Scan the entries and state how many lines contain "presentation". Write no other text.

*** Data under study ***

Definition handle_control (m : Notif) (peer : Fingerprint) (payload : bytes) : Result unit * Notif :=
  match prost_decode payload with
  | None => (Err (EProtocol "malformed notifications.v1 payload"), m)
  | Some control =>
      (Ok tt,
       match validate_control control (len payload) with
       | Err rejection => refuse m peer control rejection
       | Ok _ =>
           let m := slot m peer in
           let policy := policy_for m peer in
           let denied := NotificationPolicy.is_denied policy in
           match nc_body control with
           | Some (NRoles announcement) => apply_peer_roles m peer announcement
           | Some (NUpsert message) =>
               match validate_upsert message with
               | Err _ => m
               | Ok id =>
                   if denied then answer m peer id NOutcome.NotAuthorized
                   else enqueue m peer (Upsert {| in_id := id; in_message := message |})
               end
           | Some (NRemove message) =>
               match validate_remove message with
               | Err _ => m
               | Ok id => if denied then answer m peer id NOutcome.NotAuthorized else enqueue m peer (Remove id)
               end
           | Some (NSync marker) => if denied then m else enqueue m peer (Sync marker)
           | Some (NDismiss message) =>
               match validate_dismiss message with
               | Err _ => m
               | Ok id => answer m peer id (if denied then NOutcome.NotAuthorized else NOutcome.RejectedRole)
               end
           | Some (NResult result) =>
               if is_declined_dismissal (ns_outcome result) then
                 let s := slot_of m peer in
                 set_slot m peer (with_refused s (wrap_add_u64 (sl_dismissals_refused s) 1))
               else m
           | None => m
           end
       end)
  end.

(** * The worker *)

(** [close_mirror]: forget the mirror, then ask the desktop to close it. *)
Definition close_mirror (m : Notif) (peer : Fingerprint) (id : NotificationId) : Notif :=
  let s := slot_of m peer in
  let '(entry, mirrors) := mt_remove (sl_mirrors s) id in
  let m := set_slot m peer (with_mirrors s mirrors) in
  match entry ≫= me_server_id with
  | Some server_id => add_log m [LClose peer server_id]
  | None => m
  end.

Definition announce_roles (m : Notif) (peer : Fingerprint) : list Task * Notif :=
  let s := slot_of m peer in
  match sl_outbound s with
  | None => ([], m)
  | Some channel =>
      let '(announcement, roles) := announce (sl_local_roles s) (nt_available m) (reports_dismissals m) in
      (match announcement with
       | Some a => [KSend channel {| nc_body := Some (NRoles a) |}]
       | None => []
       end, set_slot m peer (with_local_roles s roles))
  end.

(** [apply_upsert] until the platform is asked whether the screen is locked. *)
Definition apply_upsert (m : Notif) (peer : Fingerprint) (incoming : Incoming) : list Task * Notif :=
  let policy := policy_for m peer in
  let id := in_id incoming in
  if NotificationPolicy.is_denied policy then ([KAnswer id NOutcome.NotAuthorized], m)
  else if negb (has (sl_peer_roles (slot_of m peer)) Source) then ([KAnswer id NOutcome.RejectedRole], m)
  else if eqb (privacy_or_default (nu_privacy (in_message incoming))) Secret
  then ([KAnswer id NOutcome.RejectedPolicy], close_mirror m peer id)
  else ([KAskLock incoming policy], m).

(** Whether the mirror on the screen is already this notification, in this form. *)
Definition is_duplicate (entry : MirrorEntry) (content_hash : bytes) (reduced : bool) : bool :=
  negb (eqb content_hash []) && eqb (me_content_hash entry) content_hash
  && eqb (me_reduced entry) reduced && bool_decide (is_Some (me_server_id entry)).

(** [apply_upsert] from the lock state to the call of the desktop. *)
Definition upsert_locked (m : Notif) (peer : Fingerprint) (incoming : Incoming) (policy : NotificationPolicy.t)
    (locked : bool) : list Task * Notif :=
  let id := in_id incoming in
  let m := set_locked_field m locked in
  let presentation := Presentation.resolve policy locked in
  if eqb presentation Presentation.Suppress
  then ([KAnswer id NOutcome.RejectedPolicy], close_mirror m peer id)
  else
    let mirror := build_mirror (nt_capabilities m) (in_message incoming) presentation in
    let reduced := Presentation.is_reduced presentation in
    let s := slot_of m peer in
    let m := set_slot m peer (with_snapshot s (snapshot_upsert (sl_snapshot s) id).2 (sl_deadline s)) in
    let entry := mt_get (sl_mirrors s) id in
    let duplicate := match entry with
                     | Some e => is_duplicate e (nu_content_hash (in_message incoming)) reduced
                     | None => false
                     end in
    if duplicate then ([KAnswer id NOutcome.Duplicate], m)
    else ([KDisplay incoming mirror reduced], add_log m [LDisplay peer mirror (entry ≫= me_server_id)]).

(** The end of [apply_upsert]. *)
Definition upsert_displayed (m : Notif) (peer : Fingerprint) (incoming : Incoming) (mirror : Mirror) (reduced : bool)
    (r : result SinkError ServerId) : list Task * Notif :=
  let id := in_id incoming in
  match r with
  | Ok server_id =>
      let s := slot_of m peer in
      let '(evicted, mirrors) := mt_insert (sl_mirrors s) id (Some server_id) (nu_content_hash (in_message incoming))
        (mi_app_name mirror) (mi_urgency mirror) reduced (nu_origin_device_id (in_message incoming)) in
      let m := set_slot m peer (with_mirrors s mirrors) in
      ([KAnswer id NOutcome.Displayed],
       match evicted with
       | Some (_, entry) =>
           match me_server_id entry with Some stale => add_log m [LClose peer stale] | None => m end
       | None => m
       end)
  | Err error =>
      let m := note_backend_error m error in
      let s := slot_of m peer in
      let '(_, mirrors) := mt_insert (sl_mirrors s) id None [] (mi_app_name mirror) (mi_urgency mirror) reduced
        (nu_origin_device_id (in_message incoming)) in
      ([KAnswer id (NOutcome.from_sink_error error)], set_slot m peer (with_mirrors s mirrors))
  end.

*** End of Data under study ***

Answer to the problem:
4